For nearly a decade, a meteorological station at the Stannard Rock Lighthouse on Michigan’s Keweenaw Peninsula has been measuring evaporation rates at Lake Superior. While weather patterns can shift significantly from one year to the next, Lake Superior is showing signs indicative of long-term climate change.

Water temperatures and evaporation rates in Lake Superior are on the rise, which results in lower water levels during some seasons. This has a negative effect in a number of areas, including hydropower plants, navigation and fishing.

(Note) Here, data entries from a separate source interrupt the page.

Lemma collect_peers_total f (ids : list PeerId) :
  (∀ id, id ∈ ids → is_Some (f id)) →
  ∃ m, collect_peers f ids = Some m ∧ size m ≤ length ids ∧
    (∀ id a, m !! id = Some a → id ∈ ids ∧ f id = Some a) ∧ (∀ id, id ∈ ids → is_Some (m !! id)).
Proof.
  intros Hf. destruct (mapM_is_Some_2 (λ id, a ← f id; Some (id, a)) ids) as [l Hl].
  { apply Forall_forall. intros id Hid. destruct (Hf id Hid) as [a Ha]. exists (id, a). simpl. by rewrite Ha. }
  unfold collect_peers. rewrite Hl. simpl. eexists. split; [done|].
  pose proof (length_mapM _ _ _ Hl) as Hlen. apply mapM_Some in Hl.
  split; [rewrite Hlen; apply size_list_to_map|].
  assert (l.*1 = ids) as Hids.
  { clear Hf Hlen. induction Hl as [|id e ids l (a & Ha & [= <-])%bind_Some _ IH]; [done|].
    rewrite fmap_cons. by f_equal. }
  split.
  - intros id a Hm. apply elem_of_list_to_map_2 in Hm.
    split; [rewrite <-Hids; apply list_elem_of_fmap; by exists (id, a)|].
    apply list_elem_of_lookup in Hm as [i Hi].
    destruct (Forall2_lookup_r _ _ _ _ _ Hl Hi) as (id' & _ & (a' & Ha' & [= -> ->])%bind_Some).
    done.
  - intros id Hid. rewrite <-Hids in Hid. apply list_elem_of_fmap in Hid as ([id' a] & -> & Hin).
    destruct ((list_to_map l : PeerSet) !! id') eqn:Hno; [by eexists|].
    apply not_elem_of_list_to_map in Hno. destruct Hno. apply list_elem_of_fmap. by exists (id', a).
Qed.

(** ** The handlers, one by one *)

(** The view is not meant to be empty, and the hop counter can count the longest
    walk: so for every network of two nodes or more that has no more than
    [10^65535] of them. *)
Definition config_ok (c : Config) : Prop :=
  1 ≤ optimal_active_view_size c ∧ (Z.of_nat (random_walk_length c) ≤ 65535)%Z.

(** An operation that cannot fail, keeps the invariant, and makes the active view
    [a]. *)
Definition runs s (o : option TopicInner) (a : gmap PeerId (ConnectionId * gset Multiaddr)) : Prop :=
  ∃ s', o = Some s' ∧ keeps s s' ∧ active_peers s' = a.

Lemma runs_views s s' a : views s' = views s → active_peers s = a → runs s (Some s') a.
Proof.
  intros Hv Ha. exists s'. split; [done|]. split; [by apply keeps_views|].
  apply views_eq in Hv as (_ & _ & _ & _ & Hv & _). congruence.
Qed.

Lemma runs_add_passive s s1 p a :
  keeps s s1 → active_peers s1 = a → runs s (add_to_passive_view p s1) a.
Proof.
  intros Hk Ha. destruct (add_to_passive_keeps p s1) as (s2 & -> & Hk2 & Ha2).
  exists s2. split; [done|]. split; [by eapply keeps_trans|congruence].
Qed.

(** What follows a first operation. *)
Lemma runs_bind s o (f : TopicInner → option TopicInner) a b :
  runs s o a → (∀ s1, keeps s s1 → active_peers s1 = a → runs s1 (f s1) b) → runs s (o ≫= f) b.
Proof.
  intros (s1 & -> & Hk & Ha) Hf. destruct (Hf s1 Hk Ha) as (s2 & Hs2 & Hk2 & Hb). simpl.
  exists s2. split; [done|]. split; [by eapply keeps_trans|done].
Qed.

Lemma views_active s s' : views s' = views s → active_peers s' = active_peers s.
Proof. by intros (_ & _ & _ & _ & ? & _)%views_eq. Qed.

Lemma forward_runs sender hop a s :
  (hop < 65535)%Z → runs s (forward prof sender hop a s) (active_peers s).
Proof.
  intros Hh. assert (∃ s', forward prof sender hop a s = Some s') as [s' Hs'].
  { assert (u16_succ prof hop = Some (hop + 1)%Z) as Hu.
    { unfold u16_succ. by rewrite (proj2 (Z.ltb_lt _ _)). }
    unfold forward. rewrite Hu. generalize s at 1 as s0. induction (hash_iter (active_peers s)) as
      [|[p [c x]] l IH]; intros s0; cbn [foldM]; [by eexists|].
    case_bool_decide; apply IH. }
  rewrite Hs'. apply runs_views; [by eapply views_forward|done].
Qed.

Typical discussions of this topic might focus on glacial melt or flooding, but the data being collected at Stannard Rock has shed light on the importance of lakes in the study of climate change. The physical, chemical and biological changes that take place in lakes year after year have brought them to the forefront of climate change research.

On a global scale, the numbers indicate that lake temperatures are on the rise, but the ecological consequences from around the world differ from those in the U.S. Lake Tanganyika in eastern Africa is warming at a slow rate, but its fish populations are dwindling quickly and leaving people without a vital food source.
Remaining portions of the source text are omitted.